I better explain the question with an example.
I have an Interface Model which can be used to access data.
There can be different implementations of Model which can represent the data in various format say XMl , txt format etc. Model is not concerned with the formats.
Lets say one such implementation is myxmlModel.
Now i want to force myxmlModel and every other implementation of Model to follow Singleton Pattern.The usual way is to make myxmlModels constructor private and provide a static factory method to return an instance of myModel class.But the problem is interface cannot have static method definitions and a result i cannot enforce a particular Factory method definition on all implementation of Model. So one implementation may end with providing getObject() and other may have getNewModel()..
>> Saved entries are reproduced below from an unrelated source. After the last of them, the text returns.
(* ===== verification/AntiDos.v ===== *)
(** [anti_dos.rs]: epoch roll-forward after packet loss.

    The loop [for _ in 0..gap] is [roll_loop], structurally recursive on the number
    of iterations left; [rolled] is the reference definition of the key it computes. *)
From S2P Require Import Prelude Effects Crypto RootState.

Section ops.
Context `{Primitives} `{BuildProfile}.

Definition roll_salt : bytes := str_bytes "epoch_roll".
Definition roll_info : bytes := str_bytes "LinkChat Epoch Roll".

Fixpoint roll_loop (iterations : nat) (last : Z) : M root_statics Z :=
  match iterations with
  | O => mret last
  | S iterations =>
      r ← roll_epoch_forward roll_salt roll_info;
      if r =? u32_max then mret u32_max else roll_loop iterations r
  end.

Definition recover_after_loss (target_epoch : Z) : M root_statics Z :=
  e ← read_epoch_id;
  if target_epoch <=? e then mret e
  else
    let gap := target_epoch - e in
    if 100000 <? gap then mret u32_max
    else roll_loop (Z.to_nat gap) e.
End ops.

Section specs.
Context `{HP : Primitives} `{HB : BuildProfile} `{HOk : !PrimitivesOk HP}.

(** The key [n] rolls away from [k]. *)
Definition rolled (n : nat) (k : bytes) : bytes :=
  Nat.iter n (rolled_key roll_salt roll_info) k.

Lemma rolled_S n k : rolled (S n) k = rolled n (rolled_key roll_salt roll_info k).
Proof. unfold rolled. by rewrite Nat.iter_succ_r. Qed.

Lemma rolled_add n m k : rolled (n + m) k = rolled n (rolled m k).
Proof. unfold rolled. by rewrite Nat.iter_add. Qed.

Lemma rolled_len n k : lenZ k = 32 -> lenZ (rolled n k) = 32.
Proof. destruct n; [done|]. intros. apply rolled_key_len. Qed.

(** The statics after [n] rolls. *)
Definition rolled_statics (n : nat) (s : root_statics) : root_statics :=
  match n with
  | O => s
  | S _ => RootStatics (rolled n (root_curr s)) (root_pend s) (epoch s + Z.of_nat n) 1
  end.

Lemma rolled_statics_S n s :
  epoch s < u32_max ->
  rolled_statics n (advanced (rolled_key roll_salt roll_info (root_curr s)) (root_pend s) s) =
  rolled_statics (S n) s.
Proof.
  intros. unfold advanced, epoch_succ. destruct (Z.ltb_spec (epoch s) u32_max); [|lia].
  destruct n; [done|]. unfold rolled_statics. simpl root_curr. rewrite <- rolled_S.
  simpl. f_equal. lia.
Qed.

Lemma roll_loop_eval n s :
  0 <= epoch s -> epoch s + Z.of_nat n <= u32_max ->
  roll_loop n (epoch s) s = Done (epoch s + Z.of_nat n) (rolled_statics n s).
Proof.
  revert s. induction n as [|n IH]; intros s H0 Hb; cbn [roll_loop].
  { unfold mret, M_ret. f_equal. lia. }
  assert (epoch s < u32_max) by lia.
  assert (is_u 32 (epoch s)) by (unfold is_u, u32_max in *; lia).
  unfold mbind, M_bind. rewrite roll_epoch_forward_eval by done.
  destruct (Z.ltb_spec (epoch s) u32_max); [|lia]. cbn [orb].
  rewrite <- (rolled_statics_S n s) by done.
  set (s' := advanced _ _ s).
  assert (epoch s' = epoch s + 1) as E.
  { unfold s', advanced, epoch_succ. simpl. destruct (Z.ltb_spec (epoch s) u32_max); lia. }
  change (epoch_succ (epoch s)) with (epoch s').
  destruct (Z.eqb_spec (epoch s') u32_max) as [Hm|Hm].
  - assert (n = 0%nat) as -> by lia. simpl. unfold mret, M_ret. f_equal. lia.
  - rewrite IH by lia. f_equal. lia.
Qed.

Lemma recover_eval t s :
  is_u 32 (epoch s) -> is_u 32 t ->
  recover_after_loss t s =
    if t <=? epoch s then Done (epoch s) s
    else if 100000 <? t - epoch s then Done u32_max s
    else Done t (rolled_statics (Z.to_nat (t - epoch s)) s).
Proof.
  intros He Ht. unfold recover_after_loss, read_epoch_id. step.
  destruct (Z.leb_spec t (epoch s)); [done|].
  destruct (Z.ltb_spec 100000 (t - epoch s)); [done|].
  unfold is_u, u32_max in *. rewrite roll_loop_eval by (unfold u32_max; lia).
  f_equal. lia.
Qed.

(** Functional behaviour of [recover_after_loss] in both build profiles: a target
    at or below the local epoch is a no-op that returns the local epoch; a gap above
    100,000 leaves the statics untouched and returns [u32::MAX]; otherwise the call
    terminates without a panic, returns the target, and leaves the root rolled exactly
    [target - epoch] times, the counter reset to 1 and the pending root unchanged. *)
Theorem recover_after_loss_spec t s :
  root_ok s -> is_u 32 t ->
  recover_after_loss t s =
    if t <=? epoch s then Done (epoch s) s
    else if 100000 <? t - epoch s then Done u32_max s
    else Done t (RootStatics (rolled (Z.to_nat (t - epoch s)) (root_curr s)) (root_pend s) t 1).
Proof.
  intros Hs Ht. rewrite recover_eval by auto with kernel.
  destruct (Z.leb_spec t (epoch s)); [done|].
  destruct (Z.ltb_spec 100000 (t - epoch s)); [done|].
  destruct (Z.to_nat (t - epoch s)) eqn:E; [lia|]. simpl. do 2 f_equal. lia.
Qed.

(** [C25] Convergence after loss: if two peers' roots lie on one roll chain (each is the
    common root [k0] of epoch [e0] rolled up to its own epoch), then recovering both to
    any later epoch within the cap gives both the same root and the same epoch. *)
Theorem recover_converges k0 e0 t s1 s2 s1' s2' r1 r2 :
  root_ok s1 -> root_ok s2 -> is_u 32 t -> e0 <= epoch s1 -> e0 <= epoch s2 ->
  root_curr s1 = rolled (Z.to_nat (epoch s1 - e0)) k0 ->
  root_curr s2 = rolled (Z.to_nat (epoch s2 - e0)) k0 ->
  epoch s1 <= t <= epoch s1 + 100000 -> epoch s2 <= t <= epoch s2 + 100000 ->
  recover_after_loss t s1 = Done r1 s1' -> recover_after_loss t s2 = Done r2 s2' ->
  root_curr s1' = root_curr s2' /\ epoch s1' = t /\ epoch s2' = t /\ r1 = t /\ r2 = t.
Proof.
  intros H1 H2 Ht He1 He2 Hr1 Hr2 Hg1 Hg2.
  assert (forall s s' r, root_ok s -> e0 <= epoch s -> epoch s <= t <= epoch s + 100000 ->
    root_curr s = rolled (Z.to_nat (epoch s - e0)) k0 ->
    recover_after_loss t s = Done r s' ->
    root_curr s' = rolled (Z.to_nat (t - e0)) k0 /\ epoch s' = t /\ r = t) as Hone.
  { clear - HOk Ht. intros s s' r Hs He Hg Hr. rewrite recover_eval by auto with kernel.
    destruct (Z.leb_spec t (epoch s)); [intros [= <- <-]; split; [|lia]; rewrite Hr; f_equal; lia|].
    destruct (Z.ltb_spec 100000 (t - epoch s)); [lia|]. intros [= <- <-].
    destruct (Z.to_nat (t - epoch s)) eqn:E; [lia|].
    cbn [rolled_statics root_curr RootState.epoch]. rewrite Hr, <- rolled_add.
    split; [f_equal; lia|lia]. }
  intros R1 R2. destruct (Hone s1 s1' r1) as (-> & ? & ?); auto.
  destruct (Hone s2 s2' r2) as (-> & ? & ?); auto.
Qed.
End specs.

(** * Witnesses *)

Lemma recover_after_loss_spec_witness :
  root_ok root_init /\
  recover_after_loss (H0 := true) 5 root_init =
    Done 5 (RootStatics (rolled 5 (repZ 32 0)) None 5 1).
Proof.
  split; [exact root_init_ok|].
  apply (recover_after_loss_spec (HB := true) 5 root_init root_init_ok).
  unfold is_u. lia.
Defined.

(** Bob missed two epochs that Alice, who already rolled, did not. *)
Definition lagging_peer : root_statics := root_init.
Definition leading_peer : root_statics := RootStatics (rolled 2 (repZ 32 0)) None 2 7.

Lemma leading_peer_ok : root_ok leading_peer.
Proof.
  split; simpl; [|done|by unfold is_u..]. apply (rolled_len 2). by rewrite lenZ_repZ.
Qed.

Lemma recover_converges_witness :
  exists s1 s2, recover_after_loss (H0 := true) 5 lagging_peer = Done 5 s1 /\
    recover_after_loss (H0 := true) 5 leading_peer = Done 5 s2 /\
    root_curr s1 = root_curr s2.
Proof.
  exists (rolled_statics 5 lagging_peer), (rolled_statics 3 leading_peer).
  assert (recover_after_loss (H0 := true) 5 lagging_peer = Done 5 (rolled_statics 5 lagging_peer)) as E1.
  { rewrite recover_eval by (unfold is_u; simpl; lia). reflexivity. }
  assert (recover_after_loss (H0 := true) 5 leading_peer = Done 5 (rolled_statics 3 leading_peer)) as E2.
  { rewrite recover_eval by (unfold is_u; simpl; lia). reflexivity. }
  split; [exact E1|]. split; [exact E2|].
  refine (proj1 (recover_converges (HB := true) (repZ 32 0) 0 5 lagging_peer leading_peer _ _ 5 5
    root_init_ok leading_peer_ok _ _ _ _ _ _ _ E1 E2)); first [unfold is_u; lia | simpl; lia | reflexivity].
Defined.
(** ** Sequences of observations *)

Definition observation : Type := Z * Z * (Z * Z).
Definition delta_of (o : observation) : Z := o.1.1 - o.1.2.
Fixpoint observe (obs : list observation) : M clock_statics unit :=
  match obs with
  | [] => mret tt
  | o :: obs => record_counter_observation o.1.1 o.1.2 o.2.1 o.2.2;; observe obs
  end.
(** Counters that fit [i64], less than 2^62 apart, and a process younger than five centuries. *)
Definition observation_ok (o : observation) : Prop :=
  0 <= o.1.1 < 2 ^ 63 /\ 0 <= o.1.2 < 2 ^ 63 /\ - 2 ^ 62 <= delta_of o < 2 ^ 62 /\
  0 <= o.2.1 < 2 ^ 34 /\ 0 <= o.2.2 < 1000000000.

(** The estimator has seen exactly the deltas [xs]. *)
Definition clock_seen (xs : list Z) (s : clock_statics) : Prop :=
  (exists r, DELTA_HISTORY s = Some (r, false) /\ ring_repr r xs) /\
  (exists t, LAST_SAMPLE_NS s = Some (t, false)) /\ ESTIMATED_SKEW s = median_of (last16 xs).

Lemma wrap_i_small z : 0 <= z < 2 ^ 63 -> wrap_i 64 z = z.
Proof.
  intros Hz. unfold wrap_i. rewrite Z.mod_small by lia. destruct (Z.ltb_spec z (2 ^ (64 - 1))); lia.
Qed.

Lemma record_eval xs o s :
  clock_seen xs s -> Forall small xs -> observation_ok o ->
  exists s', record_counter_observation o.1.1 o.1.2 o.2.1 o.2.2 s = Done tt s' /\
    clock_seen (xs ++ [delta_of o]) s'.
Proof.
  intros ((r & Hh & Hr) & (t & Ht) & _) Hs (H1 & H2 & Hd & H3 & H4). unfold record_counter_observation.
  rewrite !wrap_i_small by done. fold (delta_of o).
  change (small (delta_of o)) in Hd.
  rewrite (bind_done _ _ _ _ _ (chk_i_ok 64 (delta_of o) s ltac:(unfold small in Hd; lia))).
  destruct (push_repr r xs (delta_of o) Hr) as (r' & Hp & Hr').
  assert (Forall small (xs ++ [delta_of o])) as Hs' by (apply Forall_app; auto).
  assert (record_delta (delta_of o) s = Done tt (with_skew (median_of (last16 (xs ++ [delta_of o])))
    (with_history (Some (r', false)) s))) as E.
  { unfold record_delta. rewrite Hh, Hp. by rewrite (median_eval r' _ _ Hr' Hs'). }
  rewrite (bind_done _ _ _ _ _ E). unfold record_sample_time. cbn [LAST_SAMPLE_NS with_skew with_history].
  rewrite Ht. unfold monotonic_nanos. rewrite chk_u_ok by (unfold is_u; lia).
  eexists. split; [done|]. split_and!; cbn; eauto.
Qed.

Lemma observe_eval obs xs s :
  clock_seen xs s -> Forall small xs -> Forall observation_ok obs ->
  exists s', observe obs s = Done tt s' /\ clock_seen (xs ++ (delta_of <$> obs)) s'.
Proof.
  intros Hs Hx Ho. revert xs s Hs Hx. induction Ho as [|o obs Ho Hos IH]; intros xs s Hs Hx.
  - exists s. by rewrite app_nil_r.
  - destruct (record_eval xs o s Hs Hx Ho) as (s1 & E1 & H1).
    destruct (IH (xs ++ [delta_of o]) s1) as (s2 & E2 & H2); [done| |].
    + apply Forall_app. split; [done|]. constructor; [|done]. apply Ho.
    + exists s2. cbn [observe]. rewrite (bind_done _ _ _ _ _ E1). split; [done|].
      by rewrite <- app_assoc in H2.
Qed.

Lemma init_seen : exists s, init_clock_align clock_init = Done tt s /\ clock_seen [] s.
Proof. eexists. split; [done|]. split_and!; cbn; eauto using ring_repr_new. Qed.

(** [C32] The estimated skew is the median of the last sixteen deltas, within bounds: when in
    every observation both counters are below 2^63, they differ by less than 2^62 (from -2^62
    up to but not including 2^62) and the clock reads less than 2^34 seconds of uptime
    ([observation_ok]), then after initialisation and any number of such observations, in a
    checked or a release build, no call has panicked and the published skew is the median of
    the last (at most) sixteen values of remote minus local counter.  Larger deltas are
    outside the claim: [median_overflow] shows that two of them defeat the estimator. *)
Theorem skew_is_median obs :
  Forall observation_ok obs ->
  exists s s', init_clock_align clock_init = Done tt s /\ observe obs s = Done tt s' /\
    estimated_skew s' = Done (median_of (last16 (delta_of <$> obs))) s'.
Proof.
  intros Ho. destruct init_seen as (s & E & Hs). exists s.
  destruct (observe_eval obs [] s Hs (Forall_nil_2 _) Ho) as (s' & E' & _ & _ & Hm). exists s'.
  split_and!; [done..|]. unfold estimated_skew, gets. by rewrite Hm.
Qed.
End estimator.

(** * Robustness *)

Section majority.
Context (a b : Z).
Abbreviation inside := (fun x => (a <=? x) && (x <=? b)).

Lemma countb_perm {A} (p : A -> bool) l k : l ≡ₚ k -> countb p l = countb p k.
Proof. induction 1; simpl; try lia. Qed.
Lemma countb_app {A} (p : A -> bool) l k : countb p (l ++ k) = countb p l + countb p k.
Proof. induction l; simpl; lia. Qed.
Lemma countb_none {A} (p : A -> bool) l : Forall (fun x => p x = false) l -> countb p l = 0.
Proof. induction 1 as [|x l Hx Hl IH]; simpl; [done|]. by rewrite Hx, IH. Qed.

(** In a sorted list the element at [i] bounds how many elements can lie inside. *)
Lemma sorted_outside s i v :
  StronglySorted Z.le s -> nthZ s i = Some v ->
  (v < a -> countb inside s <= lenZ s - (i + 1)) /\ (b < v -> countb inside s <= i).
Proof.
  intros Hs E. unfold nthZ in E. destruct (Z.ltb_spec i 0); [done|].
  pose proof (take_drop_middle _ _ _ E) as Hsplit. pose proof (lookup_lt_Some _ _ _ E) as Hlt.
  rewrite <- Hsplit in Hs |- *. set (l := take (Z.to_nat i) s) in *. set (r := drop (S (Z.to_nat i)) s) in *.
  assert (lenZ l = i) as Hl by (unfold lenZ, l; rewrite length_take; lia).
  rewrite countb_app, lenZ_app, lenZ_cons. simpl.
  pose proof (countb_bounds inside l). pose proof (countb_bounds inside r).
  apply StronglySorted_app in Hs as (Hlr & _ & [Hvr _]%StronglySorted_cons). split; intros Hv.
  - rewrite (countb_none inside l).
    + destruct (Z.leb_spec a v); simpl; lia.
    + apply Forall_forall. intros x Hx. assert (x <= v) by (apply Hlr; [done|by left]).
      destruct (Z.leb_spec a x); [lia|done].
  - rewrite (countb_none inside r).
    + destruct (Z.leb_spec v b); rewrite ?andb_false_r; lia.
    + eapply Forall_impl; [exact Hvr|]. intros x Hx. simpl in Hx.
      destruct (Z.leb_spec x b); [lia|]. apply andb_false_r.
Qed.
Ltac on_fd_cases :=
  unfold pp, on_fd, syscall; cbn [fds inodes with_tick];
  match goal with |- context [fds ?s !! ?fd] => destruct (fds s !! fd) as [[ino pos]|] eqn:Hf; [|done] end;
  match goal with |- context [inodes ?s !! ?ino] => destruct (inodes s !! ino) as [nd|] eqn:Hi; [|done] end;
  match goal with |- context [faults ?s ?t] => destruct (faults s t); [done|] end.

Lemma pp_seek fd off s : pp (seek fd off) (fun _ => same_files s) s.
Proof. unfold seek. on_fd_cases. by eapply same_files_pos. Qed.
Lemma pp_read fd n s : pp (read_exact fd n) (fun _ => same_files s) s.
Proof. unfold read_exact. on_fd_cases. destruct (_ && _); [by eapply same_files_update|by eapply same_files_pos]. Qed.
Lemma pp_metadata path s : pp (metadata path) (fun _ => same_files s) s.
Proof.
  unfold pp, metadata, on_path, syscall. destruct (has_nul path); [done|]. destruct (faults s (tick s)); [done|]. cbn.
  destruct (dir s !! path) as [ino|]; [|done]. by destruct (inodes s !! ino).
Qed.
Lemma pp_utimes path a m s : pp (utimes path a m) (fun _ => same_files s) s.
Proof.
  unfold pp, utimes, on_path, syscall. destruct (has_nul path); [done|]. destruct (faults s (tick s)); [done|]. cbn.
  destruct (dir s !! path) as [ino|]; [|done]. destruct (inodes s !! ino) as [nd|] eqn:Hi; [|done].
  split; [|done]. intros i. unfold versions_of. cbn.
  destruct (decide (ino = i)) as [<-|]; [by rewrite lookup_insert_eq, Hi|by rewrite lookup_insert_ne].
Qed.
Section cuts.
Context `{HP : Primitives} `{HB : BuildProfile} `{HOk : !PrimitivesOk HP}.
Context (key : bytes) (total : Z).

(** The vault a file holds. *)
Definition on_disk (d : bytes) : vault :=
  Vault (allocated (Volume 0 key total 0 (disk_bitmap d) EmptyString 0)) (disk_block d).

Lemma on_disk_alloc v d :
  disk_bitmap d = block_bitmap v -> total_blocks v = total -> v_alloc (on_disk d) = allocated v.
Proof. intros E Et. unfold on_disk, allocated. simpl. by rewrite E, Et. Qed.

(** ** A torn bitmap is the old one or the new one *)

Lemma mixed_bitmap k (old new : bytes) :
  lenZ old = lenZ new -> one_byte old new -> takeZ k new ++ dropZ k old = old \/ takeZ k new ++ dropZ k old = new.
Proof.
  intros Hl [b Hb].
  assert (lenZ (takeZ k new ++ dropZ k old) = lenZ new) as Hlen by len_lia.
  assert (forall j, 0 <= j -> nthZ (takeZ k new ++ dropZ k old) j = if decide (j < k) then nthZ new j else nthZ old j) as Hn.
  { intros j Hj. unfold nthZ. destruct (Z.ltb_spec j 0); [lia|]. unfold takeZ, dropZ, lenZ in *.
    destruct (decide (j < k)) as [Hk|Hk].
    - rewrite lookup_app, lookup_take_lt by lia. destruct (new !! Z.to_nat j) eqn:E; [done|].
      apply lookup_ge_None_1 in E. rewrite length_take, lookup_drop. apply lookup_ge_None_2. lia.
    - rewrite lookup_app_r by (rewrite length_take; lia). rewrite lookup_drop, length_take.
      destruct (decide (Z.to_nat k <= length new)%nat); [f_equal; lia|].
      rewrite !lookup_ge_None_2 by lia. done. }
  destruct (decide (b < k)); [right|left]; (apply list_eqZ; [lia|]); intros j [Hj _]; rewrite Hn by done;
    (destruct (decide (j < k)); [|]); try done; [symmetry|]; apply Hb; lia.
Qed.
(* ===== verification/VolumePower.v ===== *)
(** The vault when the power fails.

    A loss of power ends the process like its death does ([VolumeCrash]), and takes with it
    what was not flushed: every byte of the file is then one it had since the last
    [sync_all] ([Durability]).  The specification keeps, beside the vault as it is, the
    vaults it may return to ([dvault]); an allocation, reservation or release that is
    reported as done leaves none, a write adds one.  [power_refinement] shows that the code
    follows it through any number of processes, each ended by its death or by an outage. *)
From stdpp Require Import gmap.
From S2P Require Import Prelude Effects Crypto StdFs VolumeLayout VirtualVolume VolumeProofs VolumeBlocks VolumeAlloc VolumeOpen VolumeLifecycle Durability DiskWipe VolumeCrash.

(** * Specification *)

Inductive ending := Death | Outage (pick : Z -> Z -> nat).

(** The vault now, and those since it was last flushed. *)
Record dvault := DVault { now_v : vault; past_v : list vault }.

Section spec.
Context `{HP : Primitives} (key : bytes) (total : Z).

(** Every block is allocated or not as in one of [vs], every byte of a block is one of theirs. *)
Definition blends (vs : list vault) (v : vault) : Prop :=
  (forall i, exists u, u ∈ vs /\ (i ∈ v_alloc v <-> i ∈ v_alloc u)) /\
  forall i k, valid total i -> exists u, u ∈ vs /\ nthZ (v_block v i) k = nthZ (v_block u i) k.

(** Which vaults remain possible after a call that completes. *)
Definition past_after (op : vol_op) (a : dvault) (alloc' : gset Z) : list vault :=
  match op with
  | VAlloc _ => if decide (alloc' = v_alloc (now_v a)) then past_v a else []
  | VRead _ | VReadRaw _ => past_v a
  | VWrite _ _ | VWriteRaw _ _ => now_v a :: past_v a
  end.
Definition dcompletes (op : vol_op) (a : dvault) (r : result unit) (a' : dvault) : Prop :=
  completes key total op (now_v a) r (now_v a') /\ past_v a' = past_after op a (v_alloc (now_v a')).
(** The call a process ends in. *)
Definition dcut (op : vol_op) (a : dvault) (r : result unit) (a' : dvault) : Prop :=
  if is_ok r then dcompletes op a r a'
  else interrupted key total op (now_v a) (now_v a') /\ past_v a' = now_v a :: past_v a.
(** The end of a process: an outage leaves any blend of the vaults that were possible. *)
Definition ends (en : ending) (a a' : dvault) : Prop :=
  match en with
  | Death => a' = a
  | Outage _ => blends (now_v a :: past_v a) (now_v a') /\ past_v a' = []
  end.

Inductive dops_spec : list vol_op -> dvault -> list (result unit) -> dvault -> Prop :=
| dops_nil a : dops_spec [] a [] a
| dops_cons op ops a r b rs c :
    dcompletes op a r b -> dops_spec ops b rs c -> dops_spec (op :: ops) a (r :: rs) c.
Inductive dlives_spec :
    list (life * ending) -> dvault -> list (list (result unit) * result unit) -> dvault -> Prop :=
| dlives_nil a : dlives_spec [] a [] a
| dlives_cons l en ls a rs b r c c' outs z :
    dops_spec (l_ops l) a rs b -> dcut (l_last l) b r c -> ends en c c' -> dlives_spec ls c' outs z ->
    dlives_spec ((l, en) :: ls) a ((rs, r) :: outs) z.

Lemma blends_self v vs : v ∈ vs -> blends vs v.
Proof. intros H. split; intros; by exists v. Qed.
Lemma blends_trans us vs v : blends vs v -> (forall u, u ∈ vs -> blends us u) -> blends us v.
Proof.
  intros [Ha Hb] H. split.
  - intros i. destruct (Ha i) as (u & Hu & E). destruct (H u Hu) as [Ha' _]. destruct (Ha' i) as (w & Hw & E').
    exists w. split; [done|]. by rewrite E.
  - intros i k Hi. destruct (Hb i k Hi) as (u & Hu & E). destruct (H u Hu) as [_ Hb'].
    destruct (Hb' i k Hi) as (w & Hw & E'). exists w. split; [done|]. by rewrite E.
Qed.
Lemma blends_mono us vs v : blends vs v -> (forall u, u ∈ vs -> u ∈ us) -> blends us v.
Proof. intros H Hi. eapply blends_trans; [exact H|]. intros u Hu. by apply blends_self, Hi. Qed.
(** A vault that looks the same. *)
Lemma blends_same a b us : v_alloc b = v_alloc a -> same_blocks total a b -> b ∈ us -> blends us a.
Proof.
  intros Ha Hb Hin. split; [intros i|intros i k Hi]; exists b; split; try done; [by rewrite Ha|by rewrite Hb].
Qed.
End spec.

(** * Processes ended by death or outage *)

Section lives.
Context `{HP : Primitives} `{HB : BuildProfile}.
One work around is to allow package access to myxmlModel's constructor and create a Factory class which creates the myxmlModel object and cache it for further use.
I was wondering if there is a better way to achieve the same functionality .
- Make a factory that returns
instances of your interface, Model.
- Make all concrete implementations of the model package-private classes
in the same package as your factory.
- If your model is to be a singleton, and you are using java
5+, use enum instead of traditional
singleton, as it is safer.
public enum MyXMLModel{
INSTANCE();
//rest of class
};
EDIT:
Another possibility is to create delegate classes that do all the work and then use an enum to provide all of the Model Options.
for instance:
class MyXMLModelDelegate implements Model {
public void foo() { /*does foo*/}
...
}
class MyJSONModelDelegate implements Model {
public void foo() { /*does foo*/ }
...
}
public enum Models {
XML(new MyXMLModelDelgate()),
JSON(new MyJSONModelDelegate());
private Model delegate;
public Models(Model delegate) { this.delegate=delegate; }
public void foo() { delegate.foo(); }
}
You can use reflection. Something like this:
public interface Model {
class Singleton {
public static Model instance(Class<? extends Model> modelClass) {
try {
return (Model)modelClass.getField("instance").get(null);
} catch (blah-blah) {
blah-blah
}
}
}
public class XmlModel implements Model {
private static final Model instance = new XmlModel();
private XmlModel() {
}
}
usage:
Model.Singleton.instance(XmlModel.class)
Actually, I don't like this code much :). First, it uses reflection - very slow, second - there are possibilities of runtime errors in case of wrong definitions of classes.
Can you refactor the interface to be an abstract class? This will allow you to force a particular factory method down to all implementing classes.
I used to ask myself the same question. And I proposed the same answer ;-)
Now I normally drop the "forcing" behavior, I rely on documentation.
I found no case where the Singleton aspect was so compelling that it needed to be enforced by all means.
It is just a "best-practice" for the project.
I usually use Spring to instanciate such an object,
and it is the Spring configuration that makes it a Singleton.
Safe, and so easy ... plus additionnal Spring advantages (such as Proxying, substituing a different object once to make some tests etc...)
This is more an answer to your comment/clarification to kts's answer. Is it so, that the real problem is not using the Singleton pattern but instead defining an eclipse (equinox) extension point schema that allows contributing a singleton?
I think, this can't be done, because everytime you call IConfigurationElement.createExecutableExtension you create a new instance. This is quite incompatible with your singleton requirement. And therefore you need the public default constructor so that everybody can create instances.
Unless you can change the extension point definition so that plugins contribute a ModelFactory rather than a model, like
public interface ModelFactory {
public Model getModelInstance();
}
So the extension user will instantiate a ModelFactory and use it to obtain the singleton.